Assignment.
Beneath this line are the data; copy exactly the part of them that opens with the line containing "r ← on_local reader ReadInt64;" and closes with the line containing "DoNotOptimize (View body))", and only that part.

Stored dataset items
....

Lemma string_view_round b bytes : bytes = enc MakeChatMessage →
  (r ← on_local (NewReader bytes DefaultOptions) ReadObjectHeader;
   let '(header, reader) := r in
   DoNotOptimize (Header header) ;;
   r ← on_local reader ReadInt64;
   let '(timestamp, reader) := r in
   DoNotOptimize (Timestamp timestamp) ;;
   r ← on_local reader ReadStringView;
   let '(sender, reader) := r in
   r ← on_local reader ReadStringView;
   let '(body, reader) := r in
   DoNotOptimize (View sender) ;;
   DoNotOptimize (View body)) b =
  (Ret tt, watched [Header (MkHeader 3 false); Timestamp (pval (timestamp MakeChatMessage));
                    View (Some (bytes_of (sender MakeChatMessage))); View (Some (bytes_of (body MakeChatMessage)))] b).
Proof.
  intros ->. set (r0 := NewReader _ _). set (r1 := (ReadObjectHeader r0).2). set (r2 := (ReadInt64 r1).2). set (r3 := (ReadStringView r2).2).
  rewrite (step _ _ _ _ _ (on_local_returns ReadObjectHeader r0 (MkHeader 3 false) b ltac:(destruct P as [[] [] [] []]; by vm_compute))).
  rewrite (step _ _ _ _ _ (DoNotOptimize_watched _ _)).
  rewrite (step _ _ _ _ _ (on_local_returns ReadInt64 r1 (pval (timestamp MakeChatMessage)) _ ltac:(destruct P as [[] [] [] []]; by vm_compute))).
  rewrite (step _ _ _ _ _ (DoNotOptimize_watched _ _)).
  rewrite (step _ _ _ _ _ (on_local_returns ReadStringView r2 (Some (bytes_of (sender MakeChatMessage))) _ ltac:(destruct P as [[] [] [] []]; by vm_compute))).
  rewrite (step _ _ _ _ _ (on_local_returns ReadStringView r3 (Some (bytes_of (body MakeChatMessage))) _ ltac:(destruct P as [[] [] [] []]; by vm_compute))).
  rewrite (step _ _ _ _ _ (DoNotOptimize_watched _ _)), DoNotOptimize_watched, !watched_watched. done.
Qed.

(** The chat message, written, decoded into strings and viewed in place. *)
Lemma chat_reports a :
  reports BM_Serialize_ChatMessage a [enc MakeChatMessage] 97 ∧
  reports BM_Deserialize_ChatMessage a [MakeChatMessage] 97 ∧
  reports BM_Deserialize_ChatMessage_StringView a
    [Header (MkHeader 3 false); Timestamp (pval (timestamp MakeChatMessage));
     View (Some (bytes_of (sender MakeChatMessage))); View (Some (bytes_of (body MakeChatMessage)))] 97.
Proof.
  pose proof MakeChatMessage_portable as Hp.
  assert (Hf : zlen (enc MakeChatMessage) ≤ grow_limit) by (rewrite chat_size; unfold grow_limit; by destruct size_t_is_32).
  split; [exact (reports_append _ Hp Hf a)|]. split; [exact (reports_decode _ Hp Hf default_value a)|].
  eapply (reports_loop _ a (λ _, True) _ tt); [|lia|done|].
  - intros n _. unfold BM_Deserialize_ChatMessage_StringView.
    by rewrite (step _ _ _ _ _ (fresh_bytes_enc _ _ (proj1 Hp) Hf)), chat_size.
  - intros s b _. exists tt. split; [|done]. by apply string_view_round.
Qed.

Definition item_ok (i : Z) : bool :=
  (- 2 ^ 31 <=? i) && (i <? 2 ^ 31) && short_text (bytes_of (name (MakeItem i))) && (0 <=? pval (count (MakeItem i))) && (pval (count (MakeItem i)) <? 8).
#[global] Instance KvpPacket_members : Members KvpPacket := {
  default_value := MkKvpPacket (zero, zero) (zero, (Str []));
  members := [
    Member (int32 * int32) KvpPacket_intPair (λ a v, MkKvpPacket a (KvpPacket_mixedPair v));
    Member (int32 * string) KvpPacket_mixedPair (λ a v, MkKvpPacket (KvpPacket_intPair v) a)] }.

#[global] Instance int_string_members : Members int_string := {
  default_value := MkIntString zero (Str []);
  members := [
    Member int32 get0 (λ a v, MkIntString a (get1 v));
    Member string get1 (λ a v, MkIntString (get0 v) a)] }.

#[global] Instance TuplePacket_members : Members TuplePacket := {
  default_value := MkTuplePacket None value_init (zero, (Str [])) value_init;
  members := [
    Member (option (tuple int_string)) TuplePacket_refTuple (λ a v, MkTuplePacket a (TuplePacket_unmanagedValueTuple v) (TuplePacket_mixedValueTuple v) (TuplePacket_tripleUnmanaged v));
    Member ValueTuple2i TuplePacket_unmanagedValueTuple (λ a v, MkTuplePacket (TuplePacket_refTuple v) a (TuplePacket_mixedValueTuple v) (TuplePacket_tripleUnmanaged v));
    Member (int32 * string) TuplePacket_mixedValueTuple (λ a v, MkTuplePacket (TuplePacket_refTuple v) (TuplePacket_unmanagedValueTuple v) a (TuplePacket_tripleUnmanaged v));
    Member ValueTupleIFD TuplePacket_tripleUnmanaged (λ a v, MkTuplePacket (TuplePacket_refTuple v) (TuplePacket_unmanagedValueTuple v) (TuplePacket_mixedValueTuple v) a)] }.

....

Answer.
   r ← on_local reader ReadInt64;
   let '(timestamp, reader) := r in
   DoNotOptimize (Timestamp timestamp) ;;
   r ← on_local reader ReadStringView;
   let '(sender, reader) := r in
   r ← on_local reader ReadStringView;
   let '(body, reader) := r in
   DoNotOptimize (View sender) ;;
   DoNotOptimize (View body)) b =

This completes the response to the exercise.